**Work task:** Where does the word "assert" show up in the data? Please find each such line and copy it.

**Supplied material:**
(** X2: the three spellings of a reserved label, [$rest], [reserved:rest]
    and, when [rest] holds no colon, [reserved.rest], parse to the same
    label. *)
Theorem ParseLabel_reserved_spellings (rest : string) :
  ":"%char ∉ list_ascii_of_string rest →
  ParseLabel ("reserved:" ++ rest) = ParseLabel ("$" ++ rest)
  ∧ ParseLabel ("reserved." ++ rest) = ParseLabel ("$" ++ rest).
Proof.
  intros Hrest. unfold ParseLabel, parseLabel.
  assert (parseSource ("$" ++ rest) ":" = Some (LabelSourceReserved, rest)) as ->.
  { unfold parseSource. rewrite bool_decide_false by done.
    change ("$" ++ rest)%string with (String "$" rest).
    rewrite index_0_String. cbn [mbind option_bind].
    rewrite bool_decide_true by done.
    assert (slice_from (String "$" rest) 1 = Some rest) as ->
      by exact (slice_from_app "" "$" rest).
    done. }
  assert (parseSource ("reserved:" ++ rest) ":" = Some (LabelSourceReserved, rest)) as ->.
  { apply (parseSource_explicit "reserved" rest ":"); [done|..];
      apply (bool_decide_unpack _); vm_compute; exact I. }
  split; [done|].
  assert (parseSource ("reserved." ++ rest) ":" = Some (LabelSourceReserved, rest)) as ->;
    [|done].
  unfold parseSource. rewrite bool_decide_false by done.
  change ("reserved." ++ rest)%string with (String "r" ("eserved." ++ rest)).
  rewrite index_0_String. cbn [mbind option_bind].
  rewrite bool_decide_false by done.
  change (String "r" ("eserved." ++ rest)) with ("reserved." ++ rest)%string.
  rewrite IndexByte_absent.
  2:{ rewrite list_ascii_of_string_app. apply not_elem_of_app. split; [|done].
      apply (bool_decide_unpack _). vm_compute. exact I. }
  change (-1 <? 0) with true. cbv iota. cbn [negb].
  rewrite bool_decide_false by done. cbn [negb].
  assert (HasPrefix ("reserved." ++ rest) LabelSourceReservedKeyPrefix = Some true) as Hhp.
  { unfold HasPrefix. pose proof (len_nonneg rest).
    assert (len ("reserved." ++ rest) = 9 + len rest) as Hlen.
    { unfold len. rewrite length_app. simpl String.length. lia. }
    rewrite Hlen. change (len LabelSourceReservedKeyPrefix) with 9.
    destruct (Z.geb_spec (9 + len rest) 9); [|lia].
    change 9 with (len "reserved.") at 1.
    change (slice ?s 0 ?n) with (slice_to s n). rewrite slice_to_app.
    cbn [mbind option_bind]. by rewrite bool_decide_true. }
  rewrite Hhp. cbn [mbind option_bind].
  unfold TrimPrefix. rewrite Hhp. cbn [mbind option_bind].
  change (len LabelSourceReservedKeyPrefix) with (len "reserved" + 1).
  change ("reserved." ++ rest)%string with ("reserved" ++ String "." rest)%string.
  rewrite slice_from_app. done.
Qed.

Lemma ParseLabel_reserved_spellings_witness :
  ParseLabel ("reserved:" ++ "host") = ParseLabel ("$" ++ "host")
  ∧ ParseLabel ("reserved." ++ "host") = ParseLabel ("$" ++ "host").
Proof.
  apply (ParseLabel_reserved_spellings "host").
  apply (bool_decide_unpack _). vm_compute. exact I.
Defined.

(** ** Sources the parsers produce *)

Lemma parseLabel_Source str delim src next :
  parseSource str delim = Some (src, next) →
  ∃ lbl, parseLabel str delim = Some lbl
    ∧ Source lbl = (if bool_decide (src = "") then LabelSourceUnspec else src).
Proof.
  intros Hsrc. unfold parseLabel. rewrite Hsrc. cbn [mbind option_bind]. cbv zeta.
  assert ((if negb (bool_decide (src = "")) then src else LabelSourceUnspec)
          = (if bool_decide (src = "") then LabelSourceUnspec else src)) as ->
    by (by case_bool_decide).
  pose proof (IndexByte_bounds next "=") as Hi.
  destruct (Z.ltb_spec (IndexByte next "=") 0); [by eauto|].
  destruct ((IndexByte next "=" =? 0) && bool_decide (src = LabelSourceReserved)).
  - rewrite slice_from_Some by lia. cbn [mbind option_bind]. eauto.
  - rewrite slice_to_Some by lia. cbn [mbind option_bind].
    rewrite slice_from_Some by lia. cbn [mbind option_bind]. eauto.
Qed.

(** X3: on every input the generic parser returns a label whose source is
    not empty, and the select-label parser returns the same key and value
    with a source that is neither empty nor [unspec]. *)
Theorem parsers_source_never_empty (str : string) (delim : ascii) :
  ∃ lbl sel, parseLabel str delim = Some lbl
    ∧ parseSelectLabel str delim = Some sel
    ∧ Source lbl ≠ ""
    ∧ Source sel ≠ "" ∧ Source sel ≠ LabelSourceUnspec
    ∧ Key sel = Key lbl ∧ Value sel = Value lbl.
Proof.
  destruct (parseSource_total str delim) as (src & next & Hsrc).
  destruct (parseLabel_Source _ _ _ _ Hsrc) as (lbl & Hlbl & HS).
  assert (Source lbl ≠ "") as Hne.
  { rewrite HS. by case_bool_decide. }
  unfold parseSelectLabel. rewrite Hlbl. cbn [mbind option_bind].
  clear HS. destruct (bool_decide_reflect (Source lbl = LabelSourceUnspec)) as [Hu|Hu].
  - exists lbl, {| Key := Key lbl; Value := Value lbl; Source := LabelSourceAny |}.
    by repeat split.
  - exists lbl, lbl. by repeat split.
Qed.

(** ** Building a label from a key, a value and a source *)

(** X4: [NewLabel] returns on every input, and a source argument that is
    not empty is the source of the result whatever the key says, also
    when the key starts with a dollar sign. *)
Theorem NewLabel_explicit_source (key value source : string) :
  source ≠ "" →
  ∃ lbl, NewLabel key value source = Some lbl ∧ Source lbl = source.
Proof.
  intros Hsource. unfold NewLabel.
  destruct (parseSource_total key ":") as (src & next & ->).
  cbn [mbind option_bind]. rewrite (bool_decide_false (source = "")) by done.
  destruct (bool_decide (src = LabelSourceReserved) && bool_decide (next = ""));
    eauto.
Qed.

Lemma NewLabel_explicit_source_witness :
  ∃ lbl, NewLabel "$host" "" "k8s" = Some lbl ∧ Source lbl = "k8s".
Proof. apply (NewLabel_explicit_source "$host" "" "k8s"). discriminate. Defined.

(** With an empty source argument [NewLabel] takes the source that
    [parseSource] reads off the key, or [unspec] when there is none; the
    key of the result is the remainder of the key text, except that a
    reserved source with an empty remainder turns the value into the key
    and leaves the value empty. *)
Lemma NewLabel_parsed_source (key value src next : string) :
  parseSource key ":" = Some (src, next) →
  NewLabel key value "" =
    Some (if bool_decide (src = LabelSourceReserved ∧ next = "")
          then {| Key := value; Value := ""; Source := LabelSourceReserved |}
          else {| Key := next; Value := value;
                  Source := if bool_decide (src = "") then LabelSourceUnspec else src |}).
Proof.
  intros Hsrc. unfold NewLabel. rewrite Hsrc. cbn [mbind option_bind].
  rewrite (bool_decide_true ("" = "")) by done.
  destruct (decide (src = LabelSourceReserved)) as [->|Hres].
  - rewrite (bool_decide_true (LabelSourceReserved = LabelSourceReserved)) by done.
    cbn [andb]. destruct (decide (next = "")) as [->|Hnext].
    + reflexivity.
    + rewrite (bool_decide_false (next = "")) by done.
      by rewrite (bool_decide_false (_ ∧ _)) by (by intros [_ ?]).
  - rewrite (bool_decide_false (src = LabelSourceReserved)) by done. cbn [andb].
    by rewrite (bool_decide_false (_ ∧ _)) by (by intros [? _]).
Qed.
(** ** The stored original adjacency *)

Section AdjOrig.
Context {F : Type} `{D : Dtype F}.







End AdjOrig.




(** X14.  The hidden layer's activations are never negative: in binary32
    no entry of a fetched [hidden1] compares below zero, whatever was fed
    and whatever the weights are. *)
Theorem X14_hidden_layer_not_negative `{S : !Substrate binary32} `{M : !MathLib binary32}
    (FLAGS : Flags binary32) (data : Dataset binary32) (env : run_env binary32)
    (h : matrix binary32) :
  model_hidden1 (model FLAGS data) env = Ok h ->
  Forall (Forall (fun v : binary32 => SFltb v zero = false)) h.
Proof.
  intros Hh.
  change (model_hidden1 (model FLAGS data) env)
    with (tf_nn_relu
            (GraphConvolutionSparse_preactivation
               (GraphConvolutionSparse_init "yeast_gcn/" (num_features data)
                  (hidden1 FLAGS) (tf_sparse_placeholder (p_adj placeholders))
                  (features_nonzero data) "gcn_sparse_layer"
                  (tf_placeholder_with_default zero (p_dropout placeholders))
                  tf_nn_relu)
               (tf_sparse_placeholder (p_features placeholders))) env) in Hh.
  unfold tf_nn_relu in Hh. apply bind_ok in Hh as (x & _ & Hx).
  injection Hx as <-.
  apply List.Forall_forall. intros r Hr. apply in_map_iff in Hr as [r0 [<- _]].
  apply List.Forall_forall. intros v Hv. apply in_map_iff in Hv as [v0 [<- _]].
  unfold relu. cbn [fmax binary32_dtype].
  match goal with
  | |- context [if ?c then _ else _] => destruct c eqn:Hlt
  end; [reflexivity|exact Hlt].
Qed.

(** ** The further properties on the small run *)

Section FurtherRuns.
#[local] Existing Instance example_mathlib.
#[local] Existing Instance example_substrate.

Lemma X3_flipped_edges_witness :
  model_embeddings example_model (evaluation_env (example_state_after_epochs 0))
  = Ok example_embeddings
  /\ has_shape 4 2 example_embeddings = true
  /\ same_shape (matmul example_embeddings (transpose example_embeddings))
       example_adj_orig = true
  /\ get_roc_score example_model example_adj_orig
       (map flip_edge (val_edges example_data))
       (map flip_edge (val_edges_false example_data)) (example_state_after_epochs 0)
     = get_roc_score example_model example_adj_orig
         (val_edges example_data) (val_edges_false example_data)
         (example_state_after_epochs 0).
Proof.
  assert (H1 : model_embeddings example_model
                 (evaluation_env (example_state_after_epochs 0))
               = Ok example_embeddings) by (vm_compute; reflexivity).
  split; [exact H1|]. split; [reflexivity|]. split; [reflexivity|].
  exact (X3_scores_ignore_edge_orientation example_model example_adj_orig
           (val_edges example_data) (val_edges_false example_data)
           (example_state_after_epochs 0) example_embeddings 4 2
           H1 eq_refl (Nat.lt_0_succ 1) eq_refl).
Defined.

**Response:**
  assert (parseSource ("$" ++ rest) ":" = Some (LabelSourceReserved, rest)) as ->.
    assert (slice_from (String "$" rest) 1 = Some rest) as ->
  assert (parseSource ("reserved:" ++ rest) ":" = Some (LabelSourceReserved, rest)) as ->.
  assert (parseSource ("reserved." ++ rest) ":" = Some (LabelSourceReserved, rest)) as ->;
  assert (HasPrefix ("reserved." ++ rest) LabelSourceReservedKeyPrefix = Some true) as Hhp.
    assert (len ("reserved." ++ rest) = 9 + len rest) as Hlen.
  assert ((if negb (bool_decide (src = "")) then src else LabelSourceUnspec)
  assert (Source lbl ≠ "") as Hne.
  assert (H1 : model_embeddings example_model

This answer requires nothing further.